(* ===== verification/KvctlWitnesses.v ===== *)
(** Concrete instances of the theorems on the operator's commands, the dispatcher and
    tickets. *)

From S2P Require Import Prelude Store StoreLogic SystemKeys Payloads LogRecord Txn Hex Base64 Fsm FsmSpec FsmProps FsmInvariants FsmOps Events Stream Quota Session Node Acl Forward Dial Join Execute Remote Channel Handler HandlerProps NodeInvariants ForwardProps JoinProps ReadProps ExecuteProps NodeSafety ChannelProps RemoteProps Ipc IpcProps IpcNode Calendar Cron Files Registry Client ClientProps Kvctl Dispatch Tickets KvctlProps DispatchProps TicketsProps Witnesses RegistryWitnesses.
#[local] Open Scope Z_scope.

#[local] Existing Instances toy toy_wire toy_keys wRegistry.
#[local] Instance wTag : OtherTag := { ptrText _ _ := Ok []; ptrFields _ _ := Ok []; dirtyBit _ := false }.
#[local] Instance wKvctl : KvctlEnv := { json_note _ c i := Ret (c ++ i); json_bootstrap a p := p :: a; isAlive _ := true }.

(** The operator of [toyLeader], who has selected it *)
Definition wSelected : disk := (frun (dir ← Registry.Open; Registry.SetCurrent dir (bs "n0")) wEmpty).2.
Definition wOperator (n : node) : kctl := mkKctl wSelected (toyClient n) 10 [] [] [].

Lemma wSelects n : selects (bs "n0") (wOperator n).
Proof. eexists. vm_compute. reflexivity. Qed.

Lemma toy_encodable_fields e tag fs :
  (forall id crc, toyMarshal (mkMsg id crc (Ok (replicate 64 Byte.x00)) e) = toyFrame tag id crc (replicate 64 Byte.x00 :: fs)) ->
  Forall (fun f => blen f < 2 ^ 16) fs -> encodable e.
Proof. intros Hm Hf. apply toy_encodable. intros id crc Hi Hc. rewrite Hm. apply toyFrame_ok; [done..|]. by constructor. Qed.

Lemma toy_getFits t key : blen key < 2 ^ 16 -> (forall v, t !! key = Some v -> blen v < 2 ^ 16) -> getFits t key.
Proof.
  intros Hk Hv. split; [by apply (toy_encodable_fields _ Byte.x04 [key; []]); [done|repeat constructor]|].
  destruct (t !! key) as [v|]; [apply (toy_encodable_fields _ Byte.x04 [key; v]); [done|repeat constructor; auto]|].
  apply (toy_encodable_fields _ Byte.x05 [bs "error"]); [done|by repeat constructor].
Qed.

Lemma toy_keyFits : keyFits.
Proof.
  split; [|apply (toy_encodable_fields _ Byte.x07 [replicate 64 Byte.x02]); [done|by repeat constructor]].
  intros id Hid. destruct (toyFrame_ok Byte.x07 id (crc32_ieee (be_bytes 2 id ++ be_bytes 4 0)) [replicate 64 Byte.x00; []]) as [b E];
    [done|apply crc32_range|by repeat constructor|]. exists b. exact E.
Qed.

Lemma toy_serving n t : nstore n = mkWorld t None [] -> serving t (toyClient n).
Proof. intros E. constructor; cbn; rewrite ?E; done || by constructor. Qed.

(** The only group linked to "c" is "g". *)
Lemma toy_linked g : linked toyTable (bs "c") g -> g = bs "g".
Proof.
  unfold linked, toyTable. cbn [list_to_map foldr]. rewrite !lookup_insert_is_Some. cbn [fst snd].
  intros Hl. repeat (destruct Hl as [E|[_ Hl]]; [try (by vm_compute in E)|]).
  - unfold relation_key in E. cbn in E. by injection E as <-.
  - destruct Hl as [v Hl]. by rewrite lookup_empty in Hl.
Qed.

Lemma local_acl_agrees_witness :
  (exists k', isPermittedForCommand toySession (bs "p1") (bs "c") (wOperator toyLeader) = (k', Ret true) /\ scanning toySession toyTable (kclient k')).
Proof.
  destruct (local_acl_agrees (fun _ => ed25519Pub) toy_wire toy_keys toySession toyTable (bs "c") (bs "p1") (wOperator toyLeader)) as (k' & E & Hs).
  - constructor; [apply toy_ready|by constructor|done].
  - intros g ->%toy_linked. split; (apply toy_getFits; [by vm_compute|]); intros v Hv; vm_compute in Hv; by injection Hv as <-.
  - intros g ->%toy_linked. by vm_compute.
  - intros lo hi [= <- <-]. apply toy_pages; [evaluate|by vm_compute|by vm_compute].
  - exists k'. split; [|exact Hs]. rewrite E. by vm_compute.
Defined.

(** The log of the instance "i1" has one entry without a status, written at 5. *)
Definition wLogKey : bytes := match BuildKey CommandExecLogKind (bs "i1") 5 (replicate RandSize Byte.x07) with Ret k => k | _ => [] end.
Definition wLogTable : table := {[wLogKey := bs "done"]}.
Definition wLogNode : node := nodeWith (mkWorld wLogTable None []) leaderRaft [] [].
Definition wRequest : CommandRequest := mkRequest (bs "i1") (bs "c") (bs "p1") [] 4.

Lemma node_skips_handled_witness :
  exists k', commandRequestAlreadyHandled (CommandLog0 := nodeLog (fun _ k => (k, None))) (bs "i1") (wOperator wLogNode) = (k', Ret true) /\
    serving wLogTable (kclient k') /\ kevents k' = [] /\
    (true = true -> dispatchOne (CommandLog0 := nodeLog (fun _ k => (k, None))) wRequest (wOperator wLogNode) = (k', Ret tt)).
Proof.
  apply (node_skips_handled (fun _ => ed25519Pub) toy_wire toy_keys (fun _ k => (k, None)) (bs "n0") wLogTable wRequest [toyRecord (bs "done")] (wOperator wLogNode)).
  - apply wSelects.
  - by apply toy_serving.
  - apply toy_keyFits.
  - apply toy_pages; [evaluate|by vm_compute|by vm_compute].
  - assert (select (in_range (ScanBounds CommandExecLogKind (bs "i1") 0 10).1 (ScanBounds CommandExecLogKind (bs "i1") 0 10).2) wLogTable
      = [(wLogKey, bs "done")]) as E by evaluate.
    change (decodes (select (in_range (ScanBounds CommandExecLogKind (bs "i1") 0 10).1 (ScanBounds CommandExecLogKind (bs "i1") 0 10).2) wLogTable) [toyRecord (bs "done")]).
    rewrite E. by repeat constructor.
Defined.

(** A handler that reports once and finishes; one append that gets lost *)
Definition wWork (req : CommandRequest) : list (list (bytes * bytes) * bytes) * (list (bytes * bytes) * bytes) :=
  ([([], bs "half way")], ([(bs "status", bs "ok")], RequestInputs req)).
Definition wTurns : list turn := [mkTurn [] Works false; mkTurn [] Works false; mkTurn [] Works false; mkTurn [] Fails false].
Definition wCmdlog (ts : list turn) : cmdlog := mkCmdlog [wRequest] ∅ [] [] ts 0.
#[local] Instance wMachine : Machine := {| clockAt n := 10 + Z.of_nat n; saltAt _ := [] |}.

Lemma wAdvancing : advancing.
Proof. intros n. cbn. lia. Qed.

Lemma wPunctual ts : punctual (wCmdlog ts).
Proof. intros id. unfold entriesOf. cbn. rewrite lookup_empty. constructor. Qed.


Lemma dispatcher_exactly_once_witness :
  exists l', RunCommandDispatcher (CommandLog0 := faultyLog wWork) (bs "c") [RescanTick; PollTick] (wCmdlog []) = (l', Ret tt) /\
    handled l' (bs "i1") = true /\ times (bs "i1") (ran l') = 0 + 1.
Proof.
  apply (dispatcher_exactly_once wWork (bs "c") [RescanTick; PollTick] (wCmdlog []) wRequest);
    [apply wAdvancing|by intros req|apply wPunctual|constructor| |by left|done|by vm_compute].
  intros r [->%list_elem_of_singleton|(t & ?%elem_of_nil & _)]; by vm_compute.
Defined.

Definition wTicketEvent : Event := E_joinRequestTicket (Ok (bs "/p2p/n0")) (Ok [Byte.x01; Byte.x02]).

Lemma wTicket_encodable : encodable wTicketEvent.
Proof. apply (toy_encodable_fields _ Byte.x08 [bs "/p2p/n0"; [Byte.x01; Byte.x02]]); [done|by repeat constructor]. Qed.

Lemma ticket_roundtrip_witness :
  exists k' ticket, signTicket "ticket" (Ret (newMsg wTicketEvent)) (wOperator toyLeader) = (k', Ret ticket) /\ serving toyTable (kclient k') /\
    openTicket "a " "ticket" "requester" joinRequestTicketBody ticket = Ret (bs "/p2p/n0", [Byte.x01; Byte.x02]).
Proof.
  apply (ticket_roundtrip (fun _ => ed25519Pub) toy_wire toy_keys "a " "ticket" "requester" joinRequestTicketBody wTicketEvent (bs "/p2p/n0") [Byte.x01; Byte.x02]
    (bs "/p2p/n0") toyTable (wOperator toyLeader)); [done|done|done|by apply toy_serving|apply toy_keyFits|apply wTicket_encodable].
Defined.

Definition wTicket : bytes := b64_encode (encoded (newMsg wTicketEvent)).

Lemma ticket_authentic_witness :
  exists wire m crc sig signerID pub payload,
    b64_decode wTicket = Ret wire /\ Decode Canonicalize Unmarshal wire = Ret (m, crc, sig) /\
    joinRequestTicketBody (Body m) = Some (Ok (bs "/p2p/n0"), Ok [Byte.x01; Byte.x02]) /\
    relayNodePeerID (bs "/p2p/n0") = Ret signerID /\ peer_PublicKey signerID = Ret pub /\
    Canonicalize (mkMsg (Id m) crc (Ok []) (Body m)) = Ret payload /\ ed25519_verify pub payload sig = true.
Proof. apply (ticket_authentic "a " "ticket" "requester" joinRequestTicketBody wTicket). by vm_compute. Defined.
=-=-=-=-=
_Your instructions_: Once you find the line with "Lemma toy_serving n" above, print it and every line after it up to and including the line with "Definition wLogKey : bytes", exactly as written and nothing else.

_Answer section_:
Lemma toy_serving n t : nstore n = mkWorld t None [] -> serving t (toyClient n).
Proof. intros E. constructor; cbn; rewrite ?E; done || by constructor. Qed.

(** The only group linked to "c" is "g". *)
Lemma toy_linked g : linked toyTable (bs "c") g -> g = bs "g".
Proof.
  unfold linked, toyTable. cbn [list_to_map foldr]. rewrite !lookup_insert_is_Some. cbn [fst snd].
  intros Hl. repeat (destruct Hl as [E|[_ Hl]]; [try (by vm_compute in E)|]).
  - unfold relation_key in E. cbn in E. by injection E as <-.
  - destruct Hl as [v Hl]. by rewrite lookup_empty in Hl.
Qed.

Lemma local_acl_agrees_witness :
  (exists k', isPermittedForCommand toySession (bs "p1") (bs "c") (wOperator toyLeader) = (k', Ret true) /\ scanning toySession toyTable (kclient k')).
Proof.
  destruct (local_acl_agrees (fun _ => ed25519Pub) toy_wire toy_keys toySession toyTable (bs "c") (bs "p1") (wOperator toyLeader)) as (k' & E & Hs).
  - constructor; [apply toy_ready|by constructor|done].
  - intros g ->%toy_linked. split; (apply toy_getFits; [by vm_compute|]); intros v Hv; vm_compute in Hv; by injection Hv as <-.
  - intros g ->%toy_linked. by vm_compute.
  - intros lo hi [= <- <-]. apply toy_pages; [evaluate|by vm_compute|by vm_compute].
  - exists k'. split; [|exact Hs]. rewrite E. by vm_compute.
Defined.

(** The log of the instance "i1" has one entry without a status, written at 5. *)
Definition wLogKey : bytes := match BuildKey CommandExecLogKind (bs "i1") 5 (replicate RandSize Byte.x07) with Ret k => k | _ => [] end.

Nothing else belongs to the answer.